> **What is needed**
Each line of the data that includes "calls" must be copied.

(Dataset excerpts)
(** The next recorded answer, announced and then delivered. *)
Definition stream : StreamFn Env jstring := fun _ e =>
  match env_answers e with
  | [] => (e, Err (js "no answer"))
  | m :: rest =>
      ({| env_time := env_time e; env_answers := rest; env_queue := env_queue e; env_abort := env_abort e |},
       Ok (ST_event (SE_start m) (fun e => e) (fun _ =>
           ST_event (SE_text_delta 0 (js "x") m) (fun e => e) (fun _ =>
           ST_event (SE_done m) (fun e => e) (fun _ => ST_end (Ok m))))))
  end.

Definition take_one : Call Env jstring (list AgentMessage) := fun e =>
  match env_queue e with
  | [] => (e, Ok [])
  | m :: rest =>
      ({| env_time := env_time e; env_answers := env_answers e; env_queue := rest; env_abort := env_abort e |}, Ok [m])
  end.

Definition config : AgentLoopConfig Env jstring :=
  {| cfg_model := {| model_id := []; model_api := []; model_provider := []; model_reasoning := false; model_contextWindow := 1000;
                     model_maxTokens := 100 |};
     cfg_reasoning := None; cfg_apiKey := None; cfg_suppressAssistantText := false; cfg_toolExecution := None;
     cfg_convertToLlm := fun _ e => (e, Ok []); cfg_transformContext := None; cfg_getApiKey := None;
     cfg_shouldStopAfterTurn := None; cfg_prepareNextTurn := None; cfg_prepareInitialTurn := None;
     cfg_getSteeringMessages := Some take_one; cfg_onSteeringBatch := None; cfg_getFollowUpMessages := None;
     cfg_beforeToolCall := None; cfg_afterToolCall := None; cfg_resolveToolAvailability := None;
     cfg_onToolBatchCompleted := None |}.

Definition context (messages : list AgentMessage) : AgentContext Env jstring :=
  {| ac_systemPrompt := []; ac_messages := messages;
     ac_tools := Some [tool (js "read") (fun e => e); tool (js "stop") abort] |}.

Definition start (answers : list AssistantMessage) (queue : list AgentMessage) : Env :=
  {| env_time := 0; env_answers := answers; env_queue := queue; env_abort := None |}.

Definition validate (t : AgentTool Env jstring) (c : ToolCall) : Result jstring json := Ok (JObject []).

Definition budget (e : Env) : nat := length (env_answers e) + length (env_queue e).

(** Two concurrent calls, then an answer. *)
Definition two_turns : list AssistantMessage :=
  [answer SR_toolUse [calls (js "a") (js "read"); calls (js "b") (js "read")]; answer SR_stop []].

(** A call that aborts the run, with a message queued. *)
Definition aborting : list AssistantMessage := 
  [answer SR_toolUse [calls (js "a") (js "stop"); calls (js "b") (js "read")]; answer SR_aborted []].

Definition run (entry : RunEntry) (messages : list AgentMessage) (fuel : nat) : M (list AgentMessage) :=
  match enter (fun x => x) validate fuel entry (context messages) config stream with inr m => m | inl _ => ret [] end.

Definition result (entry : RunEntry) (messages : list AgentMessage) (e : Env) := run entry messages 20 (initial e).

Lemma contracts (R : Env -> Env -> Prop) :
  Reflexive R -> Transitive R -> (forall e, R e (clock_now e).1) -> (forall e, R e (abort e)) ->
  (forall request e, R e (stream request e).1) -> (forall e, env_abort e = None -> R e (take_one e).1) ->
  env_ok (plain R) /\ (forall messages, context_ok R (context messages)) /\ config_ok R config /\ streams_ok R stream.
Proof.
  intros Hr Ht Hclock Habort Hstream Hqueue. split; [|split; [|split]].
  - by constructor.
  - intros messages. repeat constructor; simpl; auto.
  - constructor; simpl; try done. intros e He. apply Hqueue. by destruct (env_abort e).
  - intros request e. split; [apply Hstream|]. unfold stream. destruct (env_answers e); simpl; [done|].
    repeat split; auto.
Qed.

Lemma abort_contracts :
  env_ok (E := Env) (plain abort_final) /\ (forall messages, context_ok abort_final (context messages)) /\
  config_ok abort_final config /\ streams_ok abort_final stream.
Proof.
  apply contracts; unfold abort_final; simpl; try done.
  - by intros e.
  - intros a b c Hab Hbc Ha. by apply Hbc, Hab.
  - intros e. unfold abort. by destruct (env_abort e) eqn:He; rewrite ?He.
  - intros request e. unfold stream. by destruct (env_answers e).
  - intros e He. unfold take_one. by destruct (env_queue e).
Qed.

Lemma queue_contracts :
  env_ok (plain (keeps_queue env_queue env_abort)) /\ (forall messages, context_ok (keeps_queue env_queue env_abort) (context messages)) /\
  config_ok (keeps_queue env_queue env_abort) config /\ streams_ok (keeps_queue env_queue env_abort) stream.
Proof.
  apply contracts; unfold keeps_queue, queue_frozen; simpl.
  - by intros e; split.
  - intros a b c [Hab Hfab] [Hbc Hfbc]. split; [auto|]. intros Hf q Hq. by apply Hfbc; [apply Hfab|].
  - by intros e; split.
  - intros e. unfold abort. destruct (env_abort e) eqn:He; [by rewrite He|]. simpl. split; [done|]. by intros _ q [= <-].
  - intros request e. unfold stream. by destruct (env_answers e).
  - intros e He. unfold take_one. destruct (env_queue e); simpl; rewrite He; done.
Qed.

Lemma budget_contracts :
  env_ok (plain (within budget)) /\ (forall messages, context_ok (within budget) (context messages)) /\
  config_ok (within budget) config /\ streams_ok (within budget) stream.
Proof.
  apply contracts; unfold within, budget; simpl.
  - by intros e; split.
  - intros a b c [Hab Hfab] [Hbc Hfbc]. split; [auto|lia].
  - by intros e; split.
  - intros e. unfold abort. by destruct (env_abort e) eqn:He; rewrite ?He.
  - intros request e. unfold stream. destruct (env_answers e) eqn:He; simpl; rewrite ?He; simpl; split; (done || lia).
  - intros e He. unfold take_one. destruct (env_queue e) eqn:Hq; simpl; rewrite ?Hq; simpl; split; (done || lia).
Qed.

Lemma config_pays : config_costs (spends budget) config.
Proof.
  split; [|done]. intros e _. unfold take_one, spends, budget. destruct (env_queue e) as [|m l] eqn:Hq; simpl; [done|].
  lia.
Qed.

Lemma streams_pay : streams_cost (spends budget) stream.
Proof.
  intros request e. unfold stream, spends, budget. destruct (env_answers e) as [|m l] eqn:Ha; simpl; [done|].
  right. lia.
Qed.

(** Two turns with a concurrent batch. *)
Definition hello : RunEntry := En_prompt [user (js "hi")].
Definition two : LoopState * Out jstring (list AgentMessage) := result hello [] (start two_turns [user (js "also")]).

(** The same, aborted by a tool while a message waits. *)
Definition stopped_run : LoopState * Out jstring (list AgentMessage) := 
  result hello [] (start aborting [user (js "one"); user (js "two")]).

> **Exercise answer**
(** Two concurrent calls, then an answer. *)
  [answer SR_toolUse [calls (js "a") (js "read"); calls (js "b") (js "read")]; answer SR_stop []].
  [answer SR_toolUse [calls (js "a") (js "stop"); calls (js "b") (js "read")]; answer SR_aborted []].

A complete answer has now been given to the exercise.